> _REQUIRED WORK_
Return exactly the span of lines in the following data that opens with the line containing "timing is inconsistent" and closes with the line containing "Class LocalRecognizer (R". Include nothing else.

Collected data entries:
Definition validate_request (request : RecognitionRequest.t) (spool_root : option (list Z))
    : result RecognizerError.t unit :=
  let iq := request.(RecognitionRequest.iq) in
  let storage := iq.(BoundedIqRef.storage) in
  let samples := iq.(BoundedIqRef.samples_per_channel) in
  reject_if (negb (request.(RecognitionRequest.protocol_version) =? RECOGNIZER_PROTOCOL_VERSION))
    (RecognizerError.new "protocol_version" "unsupported recognizer protocol version") ;;
  require_text request.(RecognitionRequest.candidate_id) 64 "candidate_id" ;;
  reject_if ((request.(RecognitionRequest.max_latency_ms) =? 0)
             || (5000 <? request.(RecognitionRequest.max_latency_ms)))
    (RecognizerError.new "max_latency_ms" "max latency must be between 1 and 5000 ms") ;;
  reject_if (negb (in_range 256 RECOGNIZER_MAX_SAMPLES_PER_CHANNEL samples)
             || negb (is_power_of_two samples))
    (RecognizerError.new "samples_per_channel"
       "samples per channel must be a power of two between 256 and 16384") ;;
  reject_if ((iq.(BoundedIqRef.sample_rate_hz) =? 0)
             || (30720000 <? iq.(BoundedIqRef.sample_rate_hz)))
    (RecognizerError.new "sample_rate_hz" "sample rate must be between 1 and 30720000 Hz") ;;
  reject_if (6000000000 <? iq.(BoundedIqRef.center_hz))
    (RecognizerError.new "center_hz" "center frequency exceeds 6 GHz") ;;
  expected_bytes ←
    ok_or (RecognizerError.new "iq_length" "IQ byte length overflow")
      (value ← checked_mul samples 2 ; checked_mul value 4) ;
  reject_if (negb (storage.(IqFileRef.length_bytes) =? expected_bytes))
    (RecognizerError.new "iq_length" "IQ byte length does not match planar float32 shape") ;;
  reject_if (negb (storage.(IqFileRef.offset_bytes) mod 4 =? 0))
    (RecognizerError.new "iq_offset" "IQ byte offset must be float32 aligned") ;;
  reject_if (is_empty storage.(IqFileRef.path) || (1024 <? len storage.(IqFileRef.path)))
    (RecognizerError.new "iq_path" "IQ path must contain between 1 and 1024 bytes") ;;
  match spool_root with
  | Some root => _ ← validate_spool_file request root ; Ok tt
  | None => Ok tt
  end.
End Validation.

(** The loop over the alternatives; [labels] is the [HashSet]. *)
Fixpoint check_alternatives (alternatives : list RecognitionAlternative.t) (labels : gset string)
    : result RecognizerError.t unit :=
  match alternatives with
  | [] => Ok tt
  | alternative :: rest =>
      require_text alternative.(RecognitionAlternative.label) 128 "alternative_label" ;;
      require_confidence alternative.(RecognitionAlternative.confidence)
        "alternative_confidence" ;;
      reject_if (bool_decide (alternative.(RecognitionAlternative.label) ∈ labels))
        (RecognizerError.new "duplicate_label" "recognizer returned a duplicate label") ;;
      check_alternatives rest ({[alternative.(RecognitionAlternative.label)]} ∪ labels)
  end.

Definition validate_output (request : RecognitionRequest.t) (output : RecognitionOutput.t)
    : result RecognizerError.t unit :=
  let backend := output.(RecognitionOutput.backend) in
  let timing := output.(RecognitionOutput.timing) in
  reject_if (negb (String.eqb output.(RecognitionOutput.candidate_id)
                     request.(RecognitionRequest.candidate_id)))
    (RecognizerError.new "candidate_id" "recognizer output refers to a different candidate") ;;
  require_text output.(RecognitionOutput.label) 128 "label" ;;
  require_confidence output.(RecognitionOutput.confidence) "confidence" ;;
  reject_if (RECOGNIZER_MAX_ALTERNATIVES <? length_z output.(RecognitionOutput.alternatives))
    (RecognizerError.new "alternatives" "recognizer returned more than 8 alternatives") ;;
  check_alternatives output.(RecognitionOutput.alternatives)
    {[output.(RecognitionOutput.label)]} ;;
  require_text backend.(RecognizerBackend.runtime) 64 "runtime" ;;
  require_text backend.(RecognizerBackend.runtime_version) 64 "runtime_version" ;;
  require_text backend.(RecognizerBackend.model_id) 128 "model_id" ;;
  reject_if (negb (len backend.(RecognizerBackend.model_sha256) =? 64)
             || negb (forallb is_ascii_hexdigit (bytes backend.(RecognizerBackend.model_sha256))))
    (RecognizerError.new "model_sha256"
       "model SHA-256 must contain exactly 64 hexadecimal characters") ;;
  reject_if ((backend.(RecognizerBackend.threads) =? 0)
             || (4 <? backend.(RecognizerBackend.threads)))
    (RecognizerError.new "threads" "recognizer thread count must be between 1 and 4") ;;
  accounted_us ←
    ok_or (RecognizerError.new "timing" "recognizer timing overflow")
      (value ← checked_add timing.(RecognitionTiming.map_us)
                 timing.(RecognitionTiming.preprocess_us) ;
       checked_add value timing.(RecognitionTiming.inference_us)) ;
  reject_if ((timing.(RecognitionTiming.total_us) <? accounted_us)
             || (request.(RecognitionRequest.max_latency_ms) * 1000
                 <? timing.(RecognitionTiming.total_us)))
    (RecognizerError.new "timing"
       "recognizer timing is inconsistent or exceeds the request deadline").

Definition validate_response (request : RecognitionRequest.t) (response : RecognitionResponse.t)
    : result RecognizerError.t RecognitionOutput.t :=
  reject_if (negb (response.(RecognitionResponse.protocol_version) =? RECOGNIZER_PROTOCOL_VERSION))
    (RecognizerError.new "response_protocol_version"
       "unsupported recognizer response protocol version") ;;
  reject_if
    (negb (response.(RecognitionResponse.request_id) =? request.(RecognitionRequest.request_id))
     || negb (response.(RecognitionResponse.session_generation)
              =? request.(RecognitionRequest.session_generation)))
    (RecognizerError.new "response_correlation"
       "recognizer response does not match the active request") ;;
  match response.(RecognitionResponse.status) with
  | RecognitionStatus.Ok =>
      reject_if (negb (is_none response.(RecognitionResponse.error)))
        (RecognizerError.new "response_shape"
           "successful recognizer response contains an error") ;;
      output ←
        ok_or (RecognizerError.new "response_shape"
                 "successful recognizer response has no output")
          response.(RecognitionResponse.output) ;
      validate_output request output ;;
      Ok output
  | status =>
      reject_if (negb (is_none response.(RecognitionResponse.output)))
        (RecognizerError.new "response_shape"
           "failed recognizer response contains an output") ;;
      Err (RecognizerError.new "remote_error"
             match response.(RecognitionResponse.error) with
             | Some message => message
             | None =>
                 match status with
                 | RecognitionStatus.Unavailable => "recognizer unavailable"
                 | _ => "recognizer failed"
                 end
             end%string)
  end.

(** The trait [LocalRecognizer]. *)
Class LocalRecognizer (R : Type) :=
  classify : RecognitionRequest.t -> R -> result RecognizerError.t RecognitionOutput.t * R.

Module ReplayRecognizerAdapter.
Record t := mk { outputs : list RecognitionOutput.t }.

(** An output is consumed even when it turns out to be invalid. *)
Definition classify (file_system : FileSystem) (request : RecognitionRequest.t) (self : t)
    : result RecognizerError.t RecognitionOutput.t * t :=
  match validate_request file_system request None with
  | Err error => (Err error, self)
  | Ok _ =>
      match self.(outputs) with
      | [] => (Err (RecognizerError.new "replay_exhausted" "no replay outputs remain"), self)
      | output :: rest => (validate_output request output ;; Ok output, mk rest)
      end
  end.
End ReplayRecognizerAdapter.

(** [std::str::from_utf8]: well-formed UTF-8 (no overlong forms, no surrogates). *)
Definition is_cont (b : Z) : bool := in_range 128 191 b.

Fixpoint utf8_valid (l : list Z) : bool :=
  match l with
  | [] => true
  | b0 :: l =>
      if b0 <? 128 then utf8_valid l
      else if in_range 194 223 b0 then
        match l with b1 :: l => is_cont b1 && utf8_valid l | _ => false end
      else if in_range 224 239 b0 then
        match l with
        | b1 :: b2 :: l =>
            in_range (if b0 =? 224 then 160 else 128) (if b0 =? 237 then 159 else 191) b1
            && is_cont b2 && utf8_valid l
        | _ => false
        end
      else if in_range 240 244 b0 then
        match l with
        | b1 :: b2 :: b3 :: l =>
            in_range (if b0 =? 240 then 144 else 128) (if b0 =? 244 then 143 else 191) b1
            && is_cont b2 && is_cont b3 && utf8_valid l
        | _ => false
        end
      else false
  end.

(** ** The Unix-socket adapter *)
Module UnixRecognizerAdapter.
(** The worker at the other end of the socket, and what was written to it. *)
Record t := mk { peer : UnixPlannerAdapter.Socket; written : list (list Z) }.

Section Adapter.
Context (file_system : FileSystem) (spool_root : list Z).
Context (to_vec : RecognitionRequest.t -> result string (list Z)).
Context (from_slice : list Z -> result string RecognitionResponse.t).

(** Everything before the connection: the line to send. *)
Definition request_frame (request : RecognitionRequest.t) : result RecognizerError.t (list Z) :=
  validate_request file_system request None ;;
  canonical_iq_path ← validate_spool_file file_system request spool_root ;
  path ← ok_or (RecognizerError.new "iq_path" "IQ path is not valid UTF-8")
           (if utf8_valid canonical_iq_path then Some (of_bytes canonical_iq_path) else None) ;
  frame ← map_err (RecognizerError.protocol "encode_request")
            (to_vec (RecognitionRequest.with_path request path)) ;
  reject_if (RECOGNIZER_MAX_FRAME_BYTES <? length_z frame)
    (RecognizerError.new "request_too_large" "recognizer request exceeds 16 KiB") ;;
  Ok (frame ++ [NEWLINE]).

Definition exchange (frame : list Z) (self : t) : result RecognizerError.t (list Z) * t :=
  let s := self.(peer) in
  match
    map_err (RecognizerError.io "connect") s.(UnixPlannerAdapter.connect) ;;
    map_err (RecognizerError.io "set_read_timeout") s.(UnixPlannerAdapter.set_read_timeout) ;;
    map_err (RecognizerError.io "set_write_timeout") s.(UnixPlannerAdapter.set_write_timeout)
  with
  | Err error => (Err error, self)
  | Ok _ =>
      let self' := mk s (self.(written) ++ [frame]) in
      match map_err (RecognizerError.io "write_request") (s.(UnixPlannerAdapter.write_all) frame)
      with
      | Err error => (Err error, self')
      | Ok _ =>
          let received := s.(UnixPlannerAdapter.answer) frame in
          (map_err (RecognizerError.io "read_response")
             (read_line (Z.to_nat (RECOGNIZER_MAX_FRAME_BYTES + 1)) received.(arrived)
                received.(failure)).1,
           self')
      end
  end.

Definition check_frame (request : RecognitionRequest.t) (response_frame : list Z)
    : result RecognizerError.t RecognitionOutput.t :=
  reject_if (RECOGNIZER_MAX_FRAME_BYTES + 1 <? length_z response_frame)
    (RecognizerError.new "response_too_large" "recognizer response exceeds 16 KiB") ;;
  reject_if (negb (ends_with_newline response_frame))
    (RecognizerError.new "response_framing" "recognizer response is not newline framed") ;;
  response ← map_err (RecognizerError.protocol "decode_response")
               (from_slice (pop response_frame)) ;
  validate_response request response.

Definition classify (request : RecognitionRequest.t) (self : t)
    : result RecognizerError.t RecognitionOutput.t * t :=
  match request_frame request with
  | Err error => (Err error, self)
  | Ok frame =>
      match exchange frame self with
      | (Err error, self') => (Err error, self')
      | (Ok response_frame, self') => (check_frame request response_frame, self')
      end
  end.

> _SOLVED EXERCISE_
       "recognizer timing is inconsistent or exceeds the request deadline").

Definition validate_response (request : RecognitionRequest.t) (response : RecognitionResponse.t)
    : result RecognizerError.t RecognitionOutput.t :=
  reject_if (negb (response.(RecognitionResponse.protocol_version) =? RECOGNIZER_PROTOCOL_VERSION))
    (RecognizerError.new "response_protocol_version"
       "unsupported recognizer response protocol version") ;;
  reject_if
    (negb (response.(RecognitionResponse.request_id) =? request.(RecognitionRequest.request_id))
     || negb (response.(RecognitionResponse.session_generation)
              =? request.(RecognitionRequest.session_generation)))
    (RecognizerError.new "response_correlation"
       "recognizer response does not match the active request") ;;
  match response.(RecognitionResponse.status) with
  | RecognitionStatus.Ok =>
      reject_if (negb (is_none response.(RecognitionResponse.error)))
        (RecognizerError.new "response_shape"
           "successful recognizer response contains an error") ;;
      output ←
        ok_or (RecognizerError.new "response_shape"
                 "successful recognizer response has no output")
          response.(RecognitionResponse.output) ;
      validate_output request output ;;
      Ok output
  | status =>
      reject_if (negb (is_none response.(RecognitionResponse.output)))
        (RecognizerError.new "response_shape"
           "failed recognizer response contains an output") ;;
      Err (RecognizerError.new "remote_error"
             match response.(RecognitionResponse.error) with
             | Some message => message
             | None =>
                 match status with
                 | RecognitionStatus.Unavailable => "recognizer unavailable"
                 | _ => "recognizer failed"
                 end
             end%string)
  end.

(** The trait [LocalRecognizer]. *)
Class LocalRecognizer (R : Type) :=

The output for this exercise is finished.